Sube la carne, sube el pan, y los marplatenses reorganizan su consumo diario

La carne vacuna acumuló una suba del 10,6% en marzo y supera el 68% en el último año, según el Instituto de Promoción de la Carne Vacuna Argentina. En paralelo, el Centro de Industriales Panaderos Mar del Plata / Batán actualizó esta semana sus precios sugeridos con un incremento del 10,5%, el primero desde agosto. el Retrato salió a la calle a tomar el pulso de carnicerías y panaderías de la ciudad.

El impacto de la suba de precios volvió a golpear los mostradores de Mar del Plata, obligando a los consumidores a reestructurar su alimentación diaria. Tanto en el sector cárnico como en la industria panadera, los comerciantes reportan una fuerte retracción de la demanda frente a la reciente escalada de precios.

El valor de la carne vacuna registró un incremento del 10,6% durante marzo, acumulando un alza del 68,6% en el último año, según datos del Instituto de Promoción de la Carne Vacuna Argentina (IPCVA). En ese sentido, los referentes del sector advirtieron sobre un cambio drástico en la conducta de los compradores.

Fabio Monjes, titular de Carnicerías Mar del Plata, detalló que la caída de las ventas en los mostradores locales alcanza el 50%. “El cliente que semanalmente consumía cinco kilos de carne, hoy te está consumiendo dos o tres”, sostuvo.

Ante esta situación, las familias migraron masivamente hacia alternativas de menor costo. Diego Lauriel, de la carnicería El Mercedino, precisó que la clientela se volcó de manera sostenida al cerdo, el pollo y cortes vacunos rendidores como la paleta o la picada común.

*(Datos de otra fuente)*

(** Little-endian reads of [n] bytes from an integral offset. *)
Fixpoint getLittleEndian (view : Buffer) (offset : Z) (n : nat) : option Z :=
  match n with
  | O => Some 0%Z
  | S n' =>
      match byteAt view offset, getLittleEndian view (offset + 1) n' with
      | Some b, Some rest => Some (b + 256 * rest)%Z
      | _, _ => None
      end
  end.

Definition getUint16 (view : Buffer) (offset : Z) : option Z :=
  getLittleEndian view offset 2.

Definition getUint32 (view : Buffer) (offset : Z) : option Z :=
  getLittleEndian view offset 4.

Record SpO2AssistantHeaderInfo : Type := mkInfo {
  start : JS.Date;
  samples : Z;
  headerOffset : Z
}.

Record Scan : Type := mkScan {
  cursor : JS.num;
  valuesSpO2 : list Q;
  valuesPulse : list Q
}.

(** The sample loop of [loadSession], [n] iterations from the state [st].
    [None] is a [RangeError] of the view. *)
Fixpoint scan (view : Buffer) (fileSize bytesPerRecord : JS.num) (n : nat)
    (st : Scan) : option Scan :=
  match n with
  | O => Some st
  | S n' =>
      let cursor1 :=
        if (bytesPerRecord >? JS.of_Z 2)%js
        then (cursor st + (bytesPerRecord - JS.of_Z 2))%js
        else cursor st in
      if (cursor1 + JS.of_Z 2 >? fileSize)%js
      then Some {| cursor := cursor1;
                   valuesSpO2 := valuesSpO2 st;
                   valuesPulse := valuesPulse st |}
      else
        match getUint8 view cursor1, getUint8 view (cursor1 + JS.of_Z 1)%js with
        | Some spo2, Some pulse =>
            let '(s, p) :=
              if ((spo2 =? 127) && (pulse =? 255))%Z
              then (0%Z, 0%Z)
              else (spo2, pulse) in
            scan view fileSize bytesPerRecord n'
              {| cursor := (cursor1 + JS.of_Z 2)%js;
                 valuesSpO2 := valuesSpO2 st ++ [inject_Z s];
                 valuesPulse := valuesPulse st ++ [inject_Z p] |}
        | _, _ => None
        end
  end.

Definition oximeterSignal (l transducer dimension : string) (pmax : Q)
  : EDFSignal :=
  {| label := l;
     transducerType := transducer;
     physicalDimension := dimension;
     physicalMin := 0;
     physicalMax := pmax;
     digitalMin := 0;
     digitalMax := 255;
     prefiltering := "";
     samplesPerRecord := 30;
     sig_reserved := None |}.

Section Host.
(** [new Date(year, monthIndex, day, hour, minute, second)] in the time zone
    of the host. *)
Variable localDate : Z -> Z -> Z -> Z -> Z -> Z -> JS.Date.
(** [EDFWriter.patientId({})] and [EDFWriter.recordingId({ startDate })]. *)
Variable anonymousPatientId : string.
Variable recordingIdOf : JS.Date -> string.

(** [parseHeader(buffer)]: [inl] is the [RangeError] of a read outside the
    buffer, [inr None] is [null]. *)
Definition parseHeader (buffer : Buffer)
  : Error + option SpO2AssistantHeaderInfo :=
  match getUint16 buffer 0 with
  | None => inl RangeError
  | Some pos =>
      let headerOffset := pos in
      if (byteLength buffer <? headerOffset + 228)%Z then inr None
      else
        match getUint32 buffer (headerOffset + 200),
              getUint32 buffer (headerOffset + 204),
              getUint32 buffer (headerOffset + 208),
              getUint32 buffer (headerOffset + 212),
              getUint32 buffer (headerOffset + 216),
              getUint32 buffer (headerOffset + 220),
              getUint32 buffer (headerOffset + 224) with
        | Some year, Some month, Some day, Some hour, Some minute,
          Some second, Some samples =>
            inr (Some {| start := localDate year (month - 1) day hour minute second;
                         samples := samples;
                         headerOffset := headerOffset |})
        | _, _, _, _, _, _, _ => inl RangeError
        end
  end.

Al respecto, las cifras oficiales del IPCVA explican este fenómeno de sustitución. Mientras el kilo de carne vacuna alcanzó un promedio general de $18.564, el pollo fresco se ubicó en $4.822 y el pechito de cerdo en $8.944, estableciendo una brecha económica importante para el bolsillo.

Incluso los cortes vacunos más accesibles evidencian esta distorsión de precios. Según el relevamiento, la picada común promedia los $10.381 y la falda llega a los $11.724, valores que continúan duplicando a las alternativas. A su vez, el informe destacó que la carne resulta, en líneas generales, más barata en las cadenas de supermercados que en las carnicerías tradicionales.

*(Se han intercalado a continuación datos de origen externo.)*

(** X17: appending records and reading them back. On a file made of a
    header the encoder wrote and [R] whole records, [append_spectra]
    with an array of the file's sample type that holds [n] further
    records leaves a file of [R + n] whole records: constructing an
    instance on it succeeds, the records that were there are unchanged,
    and record [R + j] holds row [j] of the array. *)
Theorem append_spectra_read_back (h : instance) (fs : filesystem)
  (fname : string) (spectra : array) (bs old : bytes) (nbits nifs C : Z)
  (R n : nat) :
  valid_header h -> filterbank_header h = Ok bs ->
  attrs h !! str "nbits" = Some (VInt nbits) ->
  width_of nbits = Some (a_dtype spectra) ->
  attrs h !! str "nchans" = Some (VInt C) ->
  attrs h !! str "nifs" = Some (VInt nifs) ->
  0 < C -> 0 < nifs ->
  fs !! fname = Some (bs ++ old) ->
  Z.of_nat (length old)
  = Z.of_nat R * record_bytes (a_dtype spectra) nifs C ->
  Z.of_nat (length (a_bytes spectra))
  = Z.of_nat n * record_bytes (a_dtype spectra) nifs C ->
  exists f0 f1,
    __init__ fs fname = Ok f0
    /\ __init__ (append_spectra fs spectra fname) fname = Ok f1
    /\ whole C f0 /\ whole C f1
    /\ nrecords f0 = R /\ nrecords f1 = (R + n)%nat
    /\ (forall r c, (r < R)%nat -> (c < Z.to_nat C)%nat ->
          sample f1 r c = sample f0 r c)
    /\ (forall j c, (j < n)%nat -> (c < Z.to_nat C)%nat ->
          sample f1 (R + j) c = element spectra (Z.to_nat (nifs * C)) j c).
Proof.
  intros Hvalid Hbs Hb Hw Hc Hi HC HI Hfs Hold Hnew.
  set (dt := a_dtype spectra) in *.
  destruct (written_file_whole h fs fname bs old dt nbits nifs C R
              Hvalid Hbs Hb Hw Hc Hi HC HI Hold) as (f0 & Hf0 & Hw0).
  rewrite (insert_id fs fname _ Hfs) in Hf0.
  assert (Hall : Z.of_nat (length (old ++ a_bytes spectra))
                 = Z.of_nat (R + n) * record_bytes dt nifs C).
  { rewrite length_app, !Nat2Z.inj_add, Hold, Hnew. ring. }
  destruct (written_file_whole h fs fname bs (old ++ a_bytes spectra) dt
              nbits nifs C (R + n)
              Hvalid Hbs Hb Hw Hc Hi HC HI Hall) as (f1 & Hf1 & Hw1).
  assert (Happ : append_spectra fs spectra fname
                 = <[fname := bs ++ old ++ a_bytes spectra]> fs).
  { unfold append_spectra, astype_same, flatten, default. rewrite Hfs.
    cbn [from_option id a_bytes]. rewrite <- app_assoc. reflexivity. }
  exists f0, f1. rewrite Happ.
  destruct (whole_file_nrecords _ _ _ _ _ _ _ Hw0) as (Hs0 & Hn0 & _).
  destruct (whole_file_nrecords _ _ _ _ _ _ _ Hw1) as (Hs1 & Hn1 & _).
  destruct (record_bytes_nat dt nifs C HC HI) as (HB & Hrec & HCrec).
  destruct (width_cases _ _ Hw) as (_ & Hisz & _).
  split; [exact Hf0|]. split; [exact Hf1|].
  split; [exists dt, nifs, (Z.of_nat (length bs)), (bs ++ old), R; exact Hw0|].
  split; [exists dt, nifs, (Z.of_nat (length bs)),
            (bs ++ old ++ a_bytes spectra), (R + n)%nat; exact Hw1|].
  split; [exact Hn0|]. split; [exact Hn1|].
  rewrite Hs0, Hs1.
  assert (Hlen0 : length (bs ++ old)
                  = (Z.to_nat (Z.of_nat (length bs))
                     + R * (Np.itemsize dt * Z.to_nat (nifs * C)))%nat).
  { rewrite length_app, Nat2Z.id. f_equal. apply Nat2Z.inj.
    rewrite Hold, HB, <- Nat2Z.inj_mul. reflexivity. }
  split.
  - intros r c Hr Hcc. rewrite app_assoc.
    apply sample_at_app_old. rewrite Hlen0.
    pose proof (item_in_block r c R (Z.to_nat (nifs * C)) (Np.itemsize dt)
                  Hr ltac:(lia)). lia.
  - intros j c Hj Hcc. rewrite app_assoc.
    rewrite (sample_at_app_new dt nifs C _ (bs ++ old) _ R j c Hlen0).
    reflexivity.
Qed.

El pan presiona el bolsillo y divide las estrategias de venta

En paralelo a los incrementos cárnicos, la industria panadera aplicó una suba del 10,5% en sus productos. Según el listado sugerido por el Centro de Industriales Panaderos local, el kilo de pan francés pasó a costar $4.000, mientras que la docena de facturas dulces trepó a $10.200.

Frente a esta actualización tarifaria, los comercios barriales implementaron agresivas estrategias de contención para no perder flujo de caja. Establecimientos independientes optaron por absorber parte de los aumentos, despegándose de la lista oficial para retener a los clientes.

En esa línea, desde la Panadería Independencia detallaron que comercializan el kilo a $2.800 como un diferencial competitivo. Además, ofrecen la docena de facturas a $8.600 con una promoción especial de tres unidades de regalo, buscando incentivar la compra por volumen.

Por otro lado, los locales que acusan fuertes caídas debieron liquidar su mercadería para sostener la estructura. Desde la firma Tío Gerardo, histórica de Mar del Plata, afirmaron registrar una merma del 30% en la facturación, lo que los obligó a reducir la docena de facturas a $6.500 y fijar el pan a $3.500. “Nos tenemos que mover porque si no no vendemos. La gente viene por dos cosas, por la calidad y por los precios, no por una sola.” precisó Marcelo desde el mostrador.

Otros comercios, como El Cañón o Moliesse, reportaron valores dispares que oscilan entre los $3.000 y $4.000 para el pan, evidenciando una fuerte distorsión de precios en los mostradores del centro.